The net force on the ball is zero (Newton's second law), which gives,
\begin{align}
W_b = T + B
\end{align}
The forces on the container and water when ball is immersed in it are

weight of the container with water inside it W_{c} (downwards),

force due to ball on water B (downwards) and

reaction force on the container from balance W (upwards).

Note that force due to ball on water is equal to force on the ball due to water (Newton's third law). The net force on the container and water is zero (Newton's second law) i.e.,
\begin{align}
W = W_c + B
\end{align}
which gives
\begin{align}
B& = W − W_c \\
&= 462.72 − 451.25 \\
&= 11.47\; \text{gm−wt}.
\end{align}
Substitute in earlier equation to
get
\begin{align}
T &= W_b − B \\
&= 15.65 − 11.47 \\
&= 4.18 \; \text{gm−wt}.
\end{align}
Thus, option (A) is correct for question 1 and 2, and the option (B) is correct for the question 3.

Question from NAEST 2014

Question 1: Find the mass of the beaker + water?

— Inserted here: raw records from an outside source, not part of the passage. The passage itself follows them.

Lemma step_agrees m marked c :
  agrees m marked → disciplined marked [c] = true →
  agrees (step m c) (marked_step marked c).
Proof.
  intros [Hset Hnum] Hd. split; [by apply step_running_ids |].
  simpl in Hd. rewrite andb_true_r in Hd.
  intros d. destruct c as [tid dir | tid dir]; apply bool_decide_eq_true in Hd;
    unfold task_num at 1; simpl; rewrite task_num_insert.
  - rewrite marked_on_insert_fresh by done. rewrite !Hnum.
    case_decide; subst; lia.
  - rewrite !Hnum. case_decide as E.
    + subst. rewrite (marked_on_delete marked tid d d Hd), decide_True by done.
      lia.
    + by rewrite (marked_on_delete marked tid dir d Hd), decide_False.
Qed.

Lemma run_running_ids calls :
  ∀ m marked,
    (∀ i, i ∈ _running_tablets m ↔ is_Some (marked !! i)) →
    ∀ i, i ∈ _running_tablets (run calls m)
         ↔ is_Some (marked_after calls marked !! i).
Proof.
  induction calls as [| c calls IH]; intros m marked H; [done |].
  simpl. apply IH. by apply step_running_ids.
Qed.

Lemma run_agrees calls :
  ∀ m marked,
    agrees m marked → disciplined marked calls = true →
    agrees (run calls m) (marked_after calls marked).
Proof.
  induction calls as [| c calls IH]; intros m marked Hag Hd; [done |].
  simpl in *. apply andb_true_iff in Hd as [Hc Hrest].
  apply IH; [| done]. apply step_agrees; [done |].
  simpl. by rewrite Hc.
Qed.

Lemma create_agrees : agrees create ∅.
Proof.
  split.
  - intros i. simpl. rewrite lookup_empty. split; [set_solver |].
    intros H. by apply is_Some_None in H.
  - intros d. unfold task_num, marked_on. simpl.
    by rewrite lookup_empty, map_filter_empty, map_size_empty.
Qed.

(** On the modelled manager [is_running(t)] holds after any sequence of
    calls iff [t] is marked.  On a sequence that marks a tablet only while
    it is not marked and unmarks it only while it is marked, with the
    directory it was marked on, [disk_limit(dir)] holds iff the number of
    tablets marked on [dir] is at least the limit.  What a repeated
    [mark_running], or an [unmark_running] of another tablet or directory,
    does to the count is not fixed by the contract. *)
Theorem compaction_manager_tracks_marked (calls : list Call)
    (limit tablet_id : Z) (data_dir : DataDir) :
  (is_running (run calls create) tablet_id = true
   ↔ is_Some (marked_after calls ∅ !! tablet_id))
  ∧ (disciplined ∅ calls = true →
     (disk_limit limit (run calls create) data_dir = true
      ↔ limit ≤ Z.of_nat (marked_on (marked_after calls ∅) data_dir))).
Proof.
  split.
  - unfold is_running. rewrite bool_decide_eq_true.
    apply run_running_ids. apply create_agrees.
  - intros Hd. destruct (run_agrees calls create ∅ create_agrees Hd) as [_ Hnum].
    unfold disk_limit. by rewrite Z.leb_le, Hnum.
Qed.

Lemma compaction_manager_tracks_marked_witness :
  disk_limit 2 (run mark_two_unmark_one create) "/data" = true
  ↔ 2 ≤ Z.of_nat (marked_on (marked_after mark_two_unmark_one ∅) "/data").
Proof.
  apply (proj2 (compaction_manager_tracks_marked mark_two_unmark_one 2 1 "/data")).
  vm_compute. reflexivity.
Defined.

(** The run of [pindex_compaction_disk_limit]; the three tablets share one
    data directory. *)
Example pindex_compaction_disk_limit :
  let dir := "/data" in
  let mgr0 := create in
  let mgr1 := mark_running 101 dir mgr0 in
  let mgr2 := mark_running 102 dir mgr1 in
  let mgr3 := unmark_running 101 dir mgr2 in
  disk_limit 1 mgr0 dir = false
  ∧ is_running mgr1 101 = true ∧ is_running mgr1 102 = false
  ∧ is_running mgr1 103 = false
  ∧ disk_limit 1 mgr1 dir = true
  ∧ disk_limit 2 mgr1 dir = false
  ∧ is_running mgr2 101 = true ∧ is_running mgr2 102 = true
  ∧ is_running mgr2 103 = false
  ∧ disk_limit 2 mgr2 dir = true
  ∧ is_running mgr3 101 = false ∧ is_running mgr3 102 = true
  ∧ is_running mgr3 103 = false
  ∧ disk_limit 2 mgr3 dir = false.
Proof. vm_compute. by split_and!. Qed.

End CompactionManagerFacts.

(** ** Choosing the buckets to move out of a page *)

Section MoveBucketsFacts.
Import MoveBuckets.
Local Open Scope N_scope.

Implicit Types (packs : list N) (sel cand : list nat) (target : N).

Lemma candidates_full (idxs : list nat) :
  ∃ others, candidates idxs = idxs :: others.
Proof.
  induction idxs as [| i rest [others IH]]; simpl; [by exists [] |].
  rewrite IH. simpl. eauto.
Qed.

Lemma candidates_sublist (idxs : list nat) sel :
  sel ∈ candidates idxs ↔ sel `sublist_of` idxs.
Proof.
  revert sel. induction idxs as [| i rest IH]; intros sel; simpl.
  - rewrite list_elem_of_singleton. split; [intros ->; constructor |].
    apply sublist_nil_r.
  - rewrite elem_of_app, list_elem_of_fmap, sublist_cons_r. split.
    + intros [(s & -> & Hs) | Hs]; [right | left; by apply IH].
      exists s. split; [done |]. by apply IH.
    + intros [Hs | (s & -> & Hs)]; [right; by apply IH | left].
      exists s. split; [done |]. by apply IH.
Qed.

Lemma packs_sum_seq (pre l : list N) :
  packs_sum (pre ++ l) (seq (length pre) (length l)) = total_packs l.
Proof.
  revert pre. induction l as [| x l IH]; intros pre; [done |].
  simpl. unfold pack_of at 1.
  rewrite list_lookup_middle by done. simpl. f_equal.
  specialize (IH (pre ++ [x])).
  rewrite <- app_assoc, length_app in IH. simpl in IH.
  by rewrite Nat.add_1_r in IH.
Qed.

Lemma packs_sum_all packs :
  packs_sum packs (seq 0 (length packs)) = total_packs packs.
Proof. apply (packs_sum_seq [] packs). Qed.

(** The fold over the candidates: the result reaches the target, is one of
    the candidates (or the initial best), and has the least measure. *)
Lemma fold_better_spec (measure : list nat → N) target packs
    (cands : list (list nat)) :
  ∀ best r,
    fold_left (better measure target packs) cands best = Some r →
    (best = Some r ∨ r ∈ cands)
    ∧ ((∀ b, best = Some b → target ≤ packs_sum packs b) →
       target ≤ packs_sum packs r)
    ∧ (∀ b, best = Some b → measure r ≤ measure b)
    ∧ (∀ c, c ∈ cands → target ≤ packs_sum packs c → measure r ≤ measure c).
Proof.
  induction cands as [| c cands IH]; intros best r Hfold; simpl in Hfold.
  - subst best. split_and!; [by left | by intros H; apply H | |].
    + intros b [= ->]. lia.
    + intros c Hc. by apply elem_of_nil in Hc.
  - destruct (IH _ _ Hfold) as (Hfrom & Hfeas & Hmin_best & Hmin_cands).
    unfold better in Hfrom, Hfeas, Hmin_best.
    destruct (N.leb_spec target (packs_sum packs c)) as [Hc | Hc].
    + destruct best as [b |].
      * destruct (N.ltb_spec (measure c) (measure b)) as [Hlt | Hge].
        -- split_and!.
           ++ right. destruct Hfrom as [[= ->] | ?];
                [apply list_elem_of_here | by apply list_elem_of_further].
           ++ intros _. apply Hfeas. by intros ? [= <-].
           ++ intros b' [= <-]. specialize (Hmin_best c eq_refl). lia.
           ++ intros c' Hc' Hf. apply elem_of_cons in Hc' as [-> | Hc'];
                [by apply Hmin_best | by apply Hmin_cands].
        -- split_and!.
           ++ destruct Hfrom as [? | ?]; [by left | right].
              by apply list_elem_of_further.
           ++ intros Hb. apply Hfeas. intros ? [= <-]. by apply Hb.
           ++ intros b' [= <-]. by apply Hmin_best.
           ++ intros c' Hc' Hf. apply elem_of_cons in Hc' as [-> | Hc'];
                [| by apply Hmin_cands].
              specialize (Hmin_best b eq_refl). lia.
      * split_and!.
        -- right. destruct Hfrom as [[= ->] | ?];
             [apply list_elem_of_here | by apply list_elem_of_further].
        -- intros _. apply Hfeas. by intros ? [= <-].
        -- by intros b' [=].
        -- intros c' Hc' Hf. apply elem_of_cons in Hc' as [-> | Hc'];
             [by apply Hmin_best | by apply Hmin_cands].
    + split_and!.
      * destruct Hfrom as [? | ?]; [by left | right].
        by apply list_elem_of_further.
      * done.
      * done.
      * intros c' Hc' Hf. apply elem_of_cons in Hc' as [-> | Hc'];
          [lia | by apply Hmin_cands].
Qed.

Lemma fold_better_is_Some (measure : list nat → N) target packs
    (cands : list (list nat)) :
  ∀ best, is_Some best →
          is_Some (fold_left (better measure target packs) cands best).
Proof.
  induction cands as [| c cands IH]; intros best Hbest; [done |].
  simpl. apply IH. unfold better.
  destruct (target <=? packs_sum packs c); [| done].
  destruct best as [b |]; [| done].
  by destruct (measure c <? measure b).
Qed.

Question 2: Find the mass of the hanging object in gram?

Question 3:
What is the reading on the dial of the pan balance at this time?

Answer:
The reading pan balance with beaker and water is 600 g. Thus, the mass of the beaker and water together is $m_\text{bw} = 600$ g.

The reading of the spring balance with hanging
cylindrical mass is 1.4 N. Thus, mg = 1.4, gives
\begin{align}
m &= 1.4/g = 1.4/10 \\
&= 0.14\, \text{kg} = 140\,\text{g}.
\end{align}

When a cylindrical mass is placed in the beaker, reading of the spring balance is 0.2 N. Thus, an upward force, F = 0.2 N, acts on the hanging mass by the spring balance.

Consider cylindrical mass, beaker and water together as a system. The forces acting on this system are

weight ($m_\text{bw} + m)g$,

force $F$ due to spring balance, and

normal reaction $N$ by the pan balance.

Since the system is stationary, Newton's second law gives the resultant force on the system as zero i.e.,
\begin{align}
N +F −(m_\text{bw} +m)g = 0
\end{align}
which gives
\begin{align}
N & = (m_\text{bw} + m)g − F \\
&= (0.600 + 0.140)10 − 0.2 \\
&= 7.2\,\text{N}.
\end{align}
By Newton's third law, reaction force acting on the pan is also 7.2 N and mass corresponding to this force is
\begin{align}
m = 7.2/10 = 0.72\, \text{kg} = 720\,\text{g}.
\end{align}
The readers are encouraged to draw the free body diagram of cylindrical mass and find the buoyant force acting on it.